▶ Exercise description: Please output exactly the part of the records below that opens with the line containing "v4_ec_curve : option Z;" and closes with the line containing "v4_os_version : option Z;", both lines included, and nothing else.

▶ Provided data:
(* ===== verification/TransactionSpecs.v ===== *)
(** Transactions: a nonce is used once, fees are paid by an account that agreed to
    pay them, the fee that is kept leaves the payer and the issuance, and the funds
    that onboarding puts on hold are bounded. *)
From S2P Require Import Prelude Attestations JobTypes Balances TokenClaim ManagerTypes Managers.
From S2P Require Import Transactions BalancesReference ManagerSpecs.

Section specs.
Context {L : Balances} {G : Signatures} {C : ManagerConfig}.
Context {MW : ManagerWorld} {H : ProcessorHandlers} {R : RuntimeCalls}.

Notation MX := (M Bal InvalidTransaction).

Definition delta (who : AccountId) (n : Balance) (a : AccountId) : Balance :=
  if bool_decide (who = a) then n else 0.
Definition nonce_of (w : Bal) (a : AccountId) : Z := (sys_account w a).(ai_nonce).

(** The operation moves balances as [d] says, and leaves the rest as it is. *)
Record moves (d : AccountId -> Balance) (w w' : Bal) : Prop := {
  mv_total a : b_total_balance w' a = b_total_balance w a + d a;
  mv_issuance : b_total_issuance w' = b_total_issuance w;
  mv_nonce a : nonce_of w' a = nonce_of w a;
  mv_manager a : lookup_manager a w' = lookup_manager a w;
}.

==

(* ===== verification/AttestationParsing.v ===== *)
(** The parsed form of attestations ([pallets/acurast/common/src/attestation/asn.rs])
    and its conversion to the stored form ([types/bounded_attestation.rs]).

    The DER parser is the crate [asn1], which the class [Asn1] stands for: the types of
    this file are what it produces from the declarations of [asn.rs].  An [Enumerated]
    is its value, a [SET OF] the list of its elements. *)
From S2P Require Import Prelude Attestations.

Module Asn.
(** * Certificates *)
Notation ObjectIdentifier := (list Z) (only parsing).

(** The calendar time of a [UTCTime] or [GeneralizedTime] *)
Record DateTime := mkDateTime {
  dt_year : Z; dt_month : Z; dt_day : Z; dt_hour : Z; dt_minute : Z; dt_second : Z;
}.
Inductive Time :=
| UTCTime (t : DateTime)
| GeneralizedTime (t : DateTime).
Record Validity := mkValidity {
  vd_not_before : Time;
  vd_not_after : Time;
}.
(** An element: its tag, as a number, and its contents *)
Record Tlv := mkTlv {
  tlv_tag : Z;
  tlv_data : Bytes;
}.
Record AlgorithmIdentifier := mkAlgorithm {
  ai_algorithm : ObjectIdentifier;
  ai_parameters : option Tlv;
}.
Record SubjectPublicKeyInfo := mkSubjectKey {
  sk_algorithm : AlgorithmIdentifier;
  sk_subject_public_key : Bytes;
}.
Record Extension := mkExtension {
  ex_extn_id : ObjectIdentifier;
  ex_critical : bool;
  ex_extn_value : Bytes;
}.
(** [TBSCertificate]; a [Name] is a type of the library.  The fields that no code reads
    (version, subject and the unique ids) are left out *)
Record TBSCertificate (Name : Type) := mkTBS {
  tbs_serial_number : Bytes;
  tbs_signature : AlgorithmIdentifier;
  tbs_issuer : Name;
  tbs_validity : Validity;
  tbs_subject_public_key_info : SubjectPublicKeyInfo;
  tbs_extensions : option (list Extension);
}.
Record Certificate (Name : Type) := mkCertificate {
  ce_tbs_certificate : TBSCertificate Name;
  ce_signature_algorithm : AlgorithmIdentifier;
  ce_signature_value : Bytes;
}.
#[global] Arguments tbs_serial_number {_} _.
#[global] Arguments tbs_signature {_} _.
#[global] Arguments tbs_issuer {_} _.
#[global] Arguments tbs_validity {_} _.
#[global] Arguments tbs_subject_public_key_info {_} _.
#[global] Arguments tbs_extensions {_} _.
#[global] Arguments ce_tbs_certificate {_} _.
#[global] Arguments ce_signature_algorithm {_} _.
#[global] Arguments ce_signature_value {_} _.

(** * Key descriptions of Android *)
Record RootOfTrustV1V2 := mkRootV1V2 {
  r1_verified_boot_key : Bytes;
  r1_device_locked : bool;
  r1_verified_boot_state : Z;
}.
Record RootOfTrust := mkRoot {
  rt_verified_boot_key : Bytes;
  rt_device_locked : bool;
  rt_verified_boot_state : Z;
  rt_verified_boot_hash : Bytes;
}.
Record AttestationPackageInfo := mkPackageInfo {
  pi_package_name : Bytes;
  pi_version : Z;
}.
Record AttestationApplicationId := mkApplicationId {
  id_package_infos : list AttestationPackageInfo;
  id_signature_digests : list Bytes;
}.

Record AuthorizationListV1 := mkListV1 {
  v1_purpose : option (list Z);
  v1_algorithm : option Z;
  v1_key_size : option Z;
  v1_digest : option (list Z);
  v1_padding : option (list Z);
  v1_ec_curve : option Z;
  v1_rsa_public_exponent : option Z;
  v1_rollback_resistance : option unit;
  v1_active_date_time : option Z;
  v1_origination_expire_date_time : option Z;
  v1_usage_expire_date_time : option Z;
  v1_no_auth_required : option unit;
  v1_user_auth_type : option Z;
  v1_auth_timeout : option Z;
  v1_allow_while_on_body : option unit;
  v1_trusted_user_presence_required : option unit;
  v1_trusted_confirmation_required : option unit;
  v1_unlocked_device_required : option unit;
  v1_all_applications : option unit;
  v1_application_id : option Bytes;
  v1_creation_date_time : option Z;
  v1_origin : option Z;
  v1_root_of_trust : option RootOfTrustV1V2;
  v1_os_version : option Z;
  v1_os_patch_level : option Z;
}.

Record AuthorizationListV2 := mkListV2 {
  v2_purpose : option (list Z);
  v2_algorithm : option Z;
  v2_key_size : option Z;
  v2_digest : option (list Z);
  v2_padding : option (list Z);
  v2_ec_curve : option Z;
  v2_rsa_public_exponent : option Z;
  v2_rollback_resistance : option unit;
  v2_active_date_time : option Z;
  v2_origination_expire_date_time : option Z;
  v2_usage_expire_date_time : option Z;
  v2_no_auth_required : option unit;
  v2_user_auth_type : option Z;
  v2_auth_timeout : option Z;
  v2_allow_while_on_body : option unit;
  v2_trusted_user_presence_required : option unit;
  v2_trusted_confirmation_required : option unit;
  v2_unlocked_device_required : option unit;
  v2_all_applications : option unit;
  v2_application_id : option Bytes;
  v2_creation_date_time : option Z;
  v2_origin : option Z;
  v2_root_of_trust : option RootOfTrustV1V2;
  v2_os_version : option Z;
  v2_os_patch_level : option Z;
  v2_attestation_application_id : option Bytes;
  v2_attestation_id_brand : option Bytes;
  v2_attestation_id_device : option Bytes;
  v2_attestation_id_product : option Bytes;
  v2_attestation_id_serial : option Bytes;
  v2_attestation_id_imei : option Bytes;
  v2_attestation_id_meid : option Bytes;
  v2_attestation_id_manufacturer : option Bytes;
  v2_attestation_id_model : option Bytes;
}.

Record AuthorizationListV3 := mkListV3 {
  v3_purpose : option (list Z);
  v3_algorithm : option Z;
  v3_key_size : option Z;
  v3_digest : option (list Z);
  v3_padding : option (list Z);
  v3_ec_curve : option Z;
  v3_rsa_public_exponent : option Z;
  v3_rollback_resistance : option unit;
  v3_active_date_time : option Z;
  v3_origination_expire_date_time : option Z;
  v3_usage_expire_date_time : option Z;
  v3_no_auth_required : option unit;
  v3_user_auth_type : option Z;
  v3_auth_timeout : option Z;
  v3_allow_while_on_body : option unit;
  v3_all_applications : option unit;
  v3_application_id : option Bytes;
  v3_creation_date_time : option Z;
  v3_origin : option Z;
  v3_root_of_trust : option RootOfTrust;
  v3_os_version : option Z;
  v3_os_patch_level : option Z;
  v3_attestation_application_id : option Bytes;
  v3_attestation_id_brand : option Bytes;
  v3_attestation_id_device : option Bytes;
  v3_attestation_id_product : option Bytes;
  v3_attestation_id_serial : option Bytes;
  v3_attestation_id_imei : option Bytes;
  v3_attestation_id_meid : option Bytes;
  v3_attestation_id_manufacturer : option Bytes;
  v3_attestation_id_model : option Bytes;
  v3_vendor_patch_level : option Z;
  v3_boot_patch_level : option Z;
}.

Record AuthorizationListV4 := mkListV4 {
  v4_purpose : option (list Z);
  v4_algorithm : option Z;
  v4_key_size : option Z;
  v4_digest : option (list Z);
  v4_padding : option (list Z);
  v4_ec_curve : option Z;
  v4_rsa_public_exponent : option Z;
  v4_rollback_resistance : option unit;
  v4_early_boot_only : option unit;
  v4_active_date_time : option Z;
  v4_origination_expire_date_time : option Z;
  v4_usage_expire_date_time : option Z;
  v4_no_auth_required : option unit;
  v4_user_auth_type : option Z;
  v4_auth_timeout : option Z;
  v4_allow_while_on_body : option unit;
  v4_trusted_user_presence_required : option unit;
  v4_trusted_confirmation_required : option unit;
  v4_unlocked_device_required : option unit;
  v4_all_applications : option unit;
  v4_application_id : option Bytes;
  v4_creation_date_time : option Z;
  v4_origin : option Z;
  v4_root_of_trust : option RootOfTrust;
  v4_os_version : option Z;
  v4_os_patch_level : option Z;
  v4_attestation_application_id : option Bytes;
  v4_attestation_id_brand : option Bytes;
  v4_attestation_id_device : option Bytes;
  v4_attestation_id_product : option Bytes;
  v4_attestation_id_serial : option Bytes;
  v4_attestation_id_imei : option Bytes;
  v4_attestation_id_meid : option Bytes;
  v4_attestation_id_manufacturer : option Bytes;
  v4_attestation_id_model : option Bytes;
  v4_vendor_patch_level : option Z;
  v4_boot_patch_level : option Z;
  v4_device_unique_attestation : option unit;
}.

▶ Answer space:
  v4_ec_curve : option Z;
  v4_rsa_public_exponent : option Z;
  v4_rollback_resistance : option unit;
  v4_early_boot_only : option unit;
  v4_active_date_time : option Z;
  v4_origination_expire_date_time : option Z;
  v4_usage_expire_date_time : option Z;
  v4_no_auth_required : option unit;
  v4_user_auth_type : option Z;
  v4_auth_timeout : option Z;
  v4_allow_while_on_body : option unit;
  v4_trusted_user_presence_required : option unit;
  v4_trusted_confirmation_required : option unit;
  v4_unlocked_device_required : option unit;
  v4_all_applications : option unit;
  v4_application_id : option Bytes;
  v4_creation_date_time : option Z;
  v4_origin : option Z;
  v4_root_of_trust : option RootOfTrust;
  v4_os_version : option Z;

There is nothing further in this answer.